### WORK TASK
Write out exactly the lines of the entries below from the one holding "match body i s with" to the one holding "Inductive event : Type", inclusive, and leave out all other lines.

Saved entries
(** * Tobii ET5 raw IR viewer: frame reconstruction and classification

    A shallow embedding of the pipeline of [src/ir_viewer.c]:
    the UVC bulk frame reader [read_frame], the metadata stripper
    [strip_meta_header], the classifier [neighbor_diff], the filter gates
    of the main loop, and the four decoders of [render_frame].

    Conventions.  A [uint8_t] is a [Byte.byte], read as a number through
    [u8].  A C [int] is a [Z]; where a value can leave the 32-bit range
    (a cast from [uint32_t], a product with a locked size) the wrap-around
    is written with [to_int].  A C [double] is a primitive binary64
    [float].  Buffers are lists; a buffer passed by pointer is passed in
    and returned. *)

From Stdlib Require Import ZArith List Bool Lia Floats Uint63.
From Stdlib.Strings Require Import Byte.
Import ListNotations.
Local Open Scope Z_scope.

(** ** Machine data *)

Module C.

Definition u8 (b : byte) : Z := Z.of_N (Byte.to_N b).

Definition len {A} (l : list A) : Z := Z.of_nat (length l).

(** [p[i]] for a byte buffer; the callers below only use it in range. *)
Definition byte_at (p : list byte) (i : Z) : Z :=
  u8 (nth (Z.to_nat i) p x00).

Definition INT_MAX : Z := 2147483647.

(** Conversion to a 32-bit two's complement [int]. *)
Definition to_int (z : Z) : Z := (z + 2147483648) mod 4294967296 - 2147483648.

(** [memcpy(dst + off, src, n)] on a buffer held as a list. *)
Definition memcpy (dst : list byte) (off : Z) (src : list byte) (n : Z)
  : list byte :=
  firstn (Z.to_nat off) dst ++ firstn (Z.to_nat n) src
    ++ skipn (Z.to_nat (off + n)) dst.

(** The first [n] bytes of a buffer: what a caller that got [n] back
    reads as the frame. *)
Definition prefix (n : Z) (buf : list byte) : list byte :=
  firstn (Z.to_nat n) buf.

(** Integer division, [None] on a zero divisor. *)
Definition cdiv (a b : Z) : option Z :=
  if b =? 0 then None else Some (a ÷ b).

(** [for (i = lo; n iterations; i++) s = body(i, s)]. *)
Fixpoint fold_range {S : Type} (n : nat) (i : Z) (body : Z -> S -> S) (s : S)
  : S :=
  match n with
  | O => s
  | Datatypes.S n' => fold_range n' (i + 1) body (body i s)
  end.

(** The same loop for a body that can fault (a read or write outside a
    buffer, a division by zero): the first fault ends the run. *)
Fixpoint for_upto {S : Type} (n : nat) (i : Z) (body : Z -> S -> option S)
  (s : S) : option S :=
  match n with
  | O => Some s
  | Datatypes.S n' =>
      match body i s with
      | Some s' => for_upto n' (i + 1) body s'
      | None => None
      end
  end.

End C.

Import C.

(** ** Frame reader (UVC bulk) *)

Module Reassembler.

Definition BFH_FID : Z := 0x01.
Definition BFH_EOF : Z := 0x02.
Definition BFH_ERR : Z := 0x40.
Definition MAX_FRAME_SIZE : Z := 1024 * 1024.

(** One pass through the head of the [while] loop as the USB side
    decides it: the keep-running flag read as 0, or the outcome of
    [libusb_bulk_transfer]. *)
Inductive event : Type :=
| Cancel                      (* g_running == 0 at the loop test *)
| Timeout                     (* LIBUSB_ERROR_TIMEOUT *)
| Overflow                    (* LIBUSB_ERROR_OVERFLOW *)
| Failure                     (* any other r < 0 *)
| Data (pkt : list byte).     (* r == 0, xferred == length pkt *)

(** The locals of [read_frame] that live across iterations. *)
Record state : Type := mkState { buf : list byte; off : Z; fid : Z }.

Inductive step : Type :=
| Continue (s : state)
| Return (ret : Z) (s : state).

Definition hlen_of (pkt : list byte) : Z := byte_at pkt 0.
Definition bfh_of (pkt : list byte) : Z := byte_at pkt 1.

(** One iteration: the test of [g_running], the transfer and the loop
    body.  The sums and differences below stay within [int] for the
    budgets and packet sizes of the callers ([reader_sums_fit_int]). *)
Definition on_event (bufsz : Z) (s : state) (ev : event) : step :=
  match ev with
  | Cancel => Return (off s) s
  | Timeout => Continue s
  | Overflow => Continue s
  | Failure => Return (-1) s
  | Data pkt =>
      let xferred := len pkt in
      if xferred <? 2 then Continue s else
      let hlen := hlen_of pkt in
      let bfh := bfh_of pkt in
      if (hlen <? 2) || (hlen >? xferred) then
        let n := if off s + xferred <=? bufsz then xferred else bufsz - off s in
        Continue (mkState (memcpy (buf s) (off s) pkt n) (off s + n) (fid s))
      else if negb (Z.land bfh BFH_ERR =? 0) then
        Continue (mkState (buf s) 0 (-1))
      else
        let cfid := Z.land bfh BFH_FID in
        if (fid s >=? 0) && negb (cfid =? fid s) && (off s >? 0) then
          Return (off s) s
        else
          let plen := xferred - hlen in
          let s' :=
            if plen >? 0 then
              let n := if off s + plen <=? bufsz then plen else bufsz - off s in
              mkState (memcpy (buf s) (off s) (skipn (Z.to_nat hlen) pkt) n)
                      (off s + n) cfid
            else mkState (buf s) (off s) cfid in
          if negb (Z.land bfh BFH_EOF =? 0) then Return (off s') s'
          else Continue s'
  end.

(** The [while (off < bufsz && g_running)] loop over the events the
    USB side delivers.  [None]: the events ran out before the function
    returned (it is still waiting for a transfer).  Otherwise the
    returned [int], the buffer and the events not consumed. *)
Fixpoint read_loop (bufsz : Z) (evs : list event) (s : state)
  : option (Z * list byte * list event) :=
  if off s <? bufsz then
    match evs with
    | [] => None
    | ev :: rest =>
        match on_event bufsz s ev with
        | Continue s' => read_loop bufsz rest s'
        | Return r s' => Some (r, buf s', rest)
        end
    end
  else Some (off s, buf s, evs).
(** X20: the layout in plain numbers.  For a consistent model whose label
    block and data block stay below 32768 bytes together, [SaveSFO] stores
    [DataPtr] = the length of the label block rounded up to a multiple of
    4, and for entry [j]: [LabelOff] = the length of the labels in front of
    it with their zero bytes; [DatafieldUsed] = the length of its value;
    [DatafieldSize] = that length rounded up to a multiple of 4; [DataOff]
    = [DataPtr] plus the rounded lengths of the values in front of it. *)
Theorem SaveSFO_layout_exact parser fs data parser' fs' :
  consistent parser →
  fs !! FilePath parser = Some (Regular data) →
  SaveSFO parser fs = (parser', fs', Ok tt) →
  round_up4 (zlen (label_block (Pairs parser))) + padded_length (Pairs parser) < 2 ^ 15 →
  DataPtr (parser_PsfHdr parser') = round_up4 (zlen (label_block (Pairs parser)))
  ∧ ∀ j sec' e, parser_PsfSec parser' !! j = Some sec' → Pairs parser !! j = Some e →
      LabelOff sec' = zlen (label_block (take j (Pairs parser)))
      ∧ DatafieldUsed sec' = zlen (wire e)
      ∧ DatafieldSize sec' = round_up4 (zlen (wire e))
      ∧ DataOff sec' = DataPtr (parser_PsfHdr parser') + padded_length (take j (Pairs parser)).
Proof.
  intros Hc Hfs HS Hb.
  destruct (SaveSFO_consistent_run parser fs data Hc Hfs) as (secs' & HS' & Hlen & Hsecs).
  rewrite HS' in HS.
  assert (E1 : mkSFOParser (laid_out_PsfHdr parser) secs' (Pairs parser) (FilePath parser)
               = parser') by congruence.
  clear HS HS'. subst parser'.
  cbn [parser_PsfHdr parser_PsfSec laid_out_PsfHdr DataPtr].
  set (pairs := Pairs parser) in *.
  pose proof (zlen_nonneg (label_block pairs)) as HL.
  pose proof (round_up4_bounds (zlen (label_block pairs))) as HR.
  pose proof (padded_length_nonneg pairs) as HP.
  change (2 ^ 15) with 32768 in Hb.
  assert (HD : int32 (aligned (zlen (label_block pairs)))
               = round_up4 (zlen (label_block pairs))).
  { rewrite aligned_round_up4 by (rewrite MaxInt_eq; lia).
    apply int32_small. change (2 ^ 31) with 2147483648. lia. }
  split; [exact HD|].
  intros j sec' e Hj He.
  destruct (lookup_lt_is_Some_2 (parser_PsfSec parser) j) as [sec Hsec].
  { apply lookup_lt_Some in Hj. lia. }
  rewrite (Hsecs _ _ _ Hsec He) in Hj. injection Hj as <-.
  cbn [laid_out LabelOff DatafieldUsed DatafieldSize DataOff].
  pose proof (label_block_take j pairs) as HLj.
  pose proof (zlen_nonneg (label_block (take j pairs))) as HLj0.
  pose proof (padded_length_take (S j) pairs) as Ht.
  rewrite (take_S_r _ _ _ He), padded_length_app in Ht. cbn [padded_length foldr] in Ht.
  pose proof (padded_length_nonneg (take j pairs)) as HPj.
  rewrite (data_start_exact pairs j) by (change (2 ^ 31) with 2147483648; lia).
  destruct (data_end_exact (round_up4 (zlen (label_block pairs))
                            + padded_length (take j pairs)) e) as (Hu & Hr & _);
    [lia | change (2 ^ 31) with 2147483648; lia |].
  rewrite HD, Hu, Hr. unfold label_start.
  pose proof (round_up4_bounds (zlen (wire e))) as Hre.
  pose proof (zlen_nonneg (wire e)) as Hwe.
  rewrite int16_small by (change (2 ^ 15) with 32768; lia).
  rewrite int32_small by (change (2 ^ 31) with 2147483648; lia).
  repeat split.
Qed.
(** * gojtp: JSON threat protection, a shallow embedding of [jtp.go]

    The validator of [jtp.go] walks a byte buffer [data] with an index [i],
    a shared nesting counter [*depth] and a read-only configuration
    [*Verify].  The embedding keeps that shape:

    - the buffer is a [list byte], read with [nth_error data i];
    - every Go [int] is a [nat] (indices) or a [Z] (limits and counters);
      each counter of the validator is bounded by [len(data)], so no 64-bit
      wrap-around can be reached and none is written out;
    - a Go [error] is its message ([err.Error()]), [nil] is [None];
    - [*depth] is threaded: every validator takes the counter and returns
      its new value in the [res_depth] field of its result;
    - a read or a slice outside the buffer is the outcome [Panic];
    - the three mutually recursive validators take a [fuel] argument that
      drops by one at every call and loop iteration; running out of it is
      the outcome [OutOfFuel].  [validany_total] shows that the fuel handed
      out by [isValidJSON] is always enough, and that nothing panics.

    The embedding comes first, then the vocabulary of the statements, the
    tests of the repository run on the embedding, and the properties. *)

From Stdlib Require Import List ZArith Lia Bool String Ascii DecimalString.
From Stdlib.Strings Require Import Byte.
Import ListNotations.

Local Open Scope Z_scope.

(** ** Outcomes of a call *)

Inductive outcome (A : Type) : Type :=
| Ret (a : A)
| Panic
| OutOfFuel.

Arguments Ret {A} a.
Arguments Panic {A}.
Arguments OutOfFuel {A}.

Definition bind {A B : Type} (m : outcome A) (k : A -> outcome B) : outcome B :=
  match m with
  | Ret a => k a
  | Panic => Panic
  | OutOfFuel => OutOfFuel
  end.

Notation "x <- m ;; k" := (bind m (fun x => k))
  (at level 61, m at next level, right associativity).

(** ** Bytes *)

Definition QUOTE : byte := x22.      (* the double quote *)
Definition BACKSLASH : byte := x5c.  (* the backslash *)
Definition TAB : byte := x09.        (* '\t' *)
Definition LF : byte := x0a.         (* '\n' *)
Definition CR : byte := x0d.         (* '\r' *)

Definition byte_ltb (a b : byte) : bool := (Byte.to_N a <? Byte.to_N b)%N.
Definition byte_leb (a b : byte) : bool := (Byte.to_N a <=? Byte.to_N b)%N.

### PROBLEM SOLUTION
      match body i s with
      | Some s' => for_upto n' (i + 1) body s'
      | None => None
      end
  end.

End C.

Import C.

(** ** Frame reader (UVC bulk) *)

Module Reassembler.

Definition BFH_FID : Z := 0x01.
Definition BFH_EOF : Z := 0x02.
Definition BFH_ERR : Z := 0x40.
Definition MAX_FRAME_SIZE : Z := 1024 * 1024.

(** One pass through the head of the [while] loop as the USB side
    decides it: the keep-running flag read as 0, or the outcome of
    [libusb_bulk_transfer]. *)
Inductive event : Type :=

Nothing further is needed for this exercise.